Alba Carla Lauritai de Céspedes y Bertini is an eclectic figure of Italian and international literary world. She was a poet, a writer, a journalist, a publisher and author for radio, television and movies scripts. She explains women and their world: she is a woman that talks deeply about women in a patriarchal society. She was one of the pioneering figures in the feminist movement.

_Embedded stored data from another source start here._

(** * TranslateEndNote: skip rules, failure ledger, page merge, metadata

    A shallow embedding of the batch translator
    ([src/pdf_batch_translator.py]) and of its companion tools
    ([utils/concatePDF.py], [utils/pdf_splitter.py],
    [utils/pdf_pair_metadata_manager.py],
    [utils/pdf_orphan_metadata_manager.py]), followed by the properties of
    the design document that can be stated over it.

    Conventions.
    - A Python [str] is a list of Unicode code points ([Py.str]); the
      Unicode character tables that Python consults ([str.isdigit],
      [str.isalpha], [str.isspace], [int], [str.lower]) are an interface
      ([Py.Unicode]) fixed only on the ASCII range.
    - A Python function that may raise returns [res]; [Raise e] is the
      exception leaving the function.
    - A dict is a [gmap]; the file system is a [gmap] from path strings to
      files; PyMuPDF documents are records of pages and embedded files. *)

From Stdlib Require Import ZArith NArith QArith List String Ascii Bool Lia.
From Stdlib Require Import Decimal DecimalNat Qminmax Qcanon.
From stdpp Require Import base option gmap list strings.

Set Default Proof Using "Type".
Set Warnings "-register-all".
Local Open Scope N_scope.

(** ** Exceptions *)

Inductive exn : Type :=
| ValueError
| NameError (name : string)
| AttributeError
| FileNotFoundError
| PermissionError
| OSError
| StatisticsError
| JSONDecodeError
| FitzError.

Inductive res (A : Type) : Type :=
| Ok (a : A)
| Raise (e : exn).
Arguments Ok {A} a.
Arguments Raise {A} e.

#[global] Instance res_ret : MRet res := fun A a => Ok a.
#[global] Instance res_bind : MBind res := fun A B f m =>
  match m with
  | Ok a => f a
  | Raise e => Raise e
  end.

#[global] Instance res_fmap : FMap res := fun A B f m =>
  match m with
  | Ok a => Ok (f a)
  | Raise e => Raise e
  end.

(** [try: m except Exception: h] *)
Definition try_except {A} (m : res A) (h : exn -> res A) : res A :=
  match m with
  | Ok a => Ok a
  | Raise e => h e
  end.

(** ** Python strings *)

Module Py.

Definition char := N.
Definition str := list N.

(** An ASCII literal of the source. *)
Definition lit (s : string) : str :=
  List.map N_of_ascii (list_ascii_of_string s).

Definition is_ascii (c : char) : bool := c <? 128.
Definition ascii_isdigit (c : char) : bool := (48 <=? c) && (c <=? 57).
Definition ascii_isupper (c : char) : bool := (65 <=? c) && (c <=? 90).
Definition ascii_islower (c : char) : bool := (97 <=? c) && (c <=? 122).
Definition ascii_isalpha (c : char) : bool := ascii_isupper c || ascii_islower c.
(** TAB, LF, VT, FF, CR, FS, GS, RS, US and SPACE. *)
Definition ascii_isspace (c : char) : bool :=
  ((9 <=? c) && (c <=? 13)) || ((28 <=? c) && (c <=? 31)) || (c =? 32).
Definition ascii_decimal (c : char) : option nat :=
  if ascii_isdigit c then Some (N.to_nat (c - 48)) else None.
Definition ascii_lower (c : char) : char :=
  if ascii_isupper c then c + 32 else c.

(** The character database of the interpreter.  [decimal c] is the value
    of [c] when [int] accepts it as a digit; [isdigit] is wider (it holds
    of superscript digits, which [int] refuses). *)
Class Unicode : Type := {
  isdigit : char -> bool;
  isalpha : char -> bool;
  isspace : char -> bool;
  decimal : char -> option nat;
  lower : str -> str;
  isdigit_ascii : forall c, is_ascii c = true -> isdigit c = ascii_isdigit c;
  isalpha_ascii : forall c, is_ascii c = true -> isalpha c = ascii_isalpha c;
  isspace_ascii : forall c, is_ascii c = true -> isspace c = ascii_isspace c;
  decimal_ascii : forall c, is_ascii c = true -> decimal c = ascii_decimal c;
  lower_ascii : forall s, forallb is_ascii s = true ->
                          lower s = List.map ascii_lower s
}.

(** The database restricted to ASCII: no other character is a digit, a
    letter or a space, and [lower] touches only [A-Z]. *)
#[refine] Instance ascii_only : Unicode := {|
  isdigit := ascii_isdigit;
  isalpha := ascii_isalpha;
  isspace := ascii_isspace;
  decimal := ascii_decimal;
  lower := List.map ascii_lower
|}.
Proof. all: reflexivity. Defined.
(** * PyREx: IREX antenna front end, trigger and event kernel

    A shallow embedding of [pyrex/custom/irex/antenna.py],
    [pyrex/internal_functions.py] and [pyrex/kernel.py].

    Waveform samples are numpy floats in the source.  The antenna code only
    adds, subtracts, multiplies, negates and compares them, so the embedding
    is generic in the sample type (class [Scalar]) and is run on [Z] for
    concrete waveforms and on [R] for the Hilbert envelope.  The kernel, the
    dipole and the layouts also divide, take square roots and call the
    mathematical library; they are generic in those operations too (classes
    [Floating] and [Libm]) and are run on binary64, the numbers the code
    computes with.  Python exceptions are the [Raise] outcomes of
    [outcome]; loops are written with fuel and shown never to exhaust
    it. *)

From Stdlib Require Import PrimFloat.
From Stdlib Require FloatOps.
From Stdlib Require Import String Ascii ZArith List Bool Arith Lia.
From Stdlib Require Import Reals Lra.
Import ListNotations.

Open Scope string_scope.
Open Scope list_scope.
Open Scope nat_scope.

(* ================================================================== *)
(** ** Python strings: the [in] operator *)

(** [str_in needle hay] is Python's [needle in hay] on strings. *)
Fixpoint str_in (needle hay : string) : bool :=
  match hay with
  | EmptyString => String.prefix needle EmptyString
  | String _ rest => String.prefix needle hay || str_in needle rest
  end.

Born in 1911 in Rome, she was the daughter of the Cuban ambassador there; she was bilingual – knowing perfectly Spanish and Italian; she spent her earlier years between Rome and Paris.

Alba de Céspedes

Italian magazine Epoca, Vol. VII, n. 86, 31 May 1952

Life itself

She spent all her life writing. Writing was for Alba “life itself”, she confessed it to her father once, a man that she loved very much and who always supported her in what she wanted to do with her life.

 

Women are the main protagonists of her books: they are people of various personalities and social status but they are indeed united by insecurities, doubts, frustrations of their lives deriving from being women in her contemporary world. At the same time her characters are also always courageous and determined in moving forward: they are ready to do the next step to start dismantling the same status quo that is blocking them and their evolution as persons.

 

De Céspedes is an attentive observer of the female universe and she describes it within thousand nuances and with a deep eye: she enters in each of her characters to give them life and voice.

 

De Céspedes finds herself writing in a decidedly difficult period for culture, especially for a woman, yet in her novels she manages to deal with any topic, even the most intimate ones of the female world, with delicacy and grace, without ever falling into the vulgar.

 

In each of the protagonists of her books relive what have always been her guiding ideas, those ideals of justice and freedom that are the common thread to her novels.

Mercurio

One life, many projects

Beside writing books and articles for various magazine of the time, she also had different projects: in 1943, within a radio program that was called “Italia Combatte” (Italy fights) she was having her own space with the nickname of Clorinda and she was encouraging women to deliberately be opposed to the fascists.

 

In 1948, she founded Mercurio, a magazine about art, politics and sciences, where many important people of the time, wrote and took part in it.

 

Alba spent her entire life by writing, editing, working on different projects. She died in Paris in 1997, eight days after donating all her papers and documents to the ‘Archivi Riuniti delle Donne’ in Milan. The rich and very well organized archive covers all the stages of her life, starts even before her birth and arrives to her death. Alba’s collection is, for sure, exceptional because unfortunately most of women don’t feel that important or interesting enough to prepare such a monumental collection of memories.

 

In her books and in her entire works, it is visible that she had a very clear vision of the situation of women of her contemporary society, and with her work, she stands for them and she denounce their position of inferiority in comparison to the one of men. Although she has been quite neglected also because her work was too often and wrongly associated with romance novel, Alba de Céspedes has a powerful voice that can still speak very much to the women of our generation.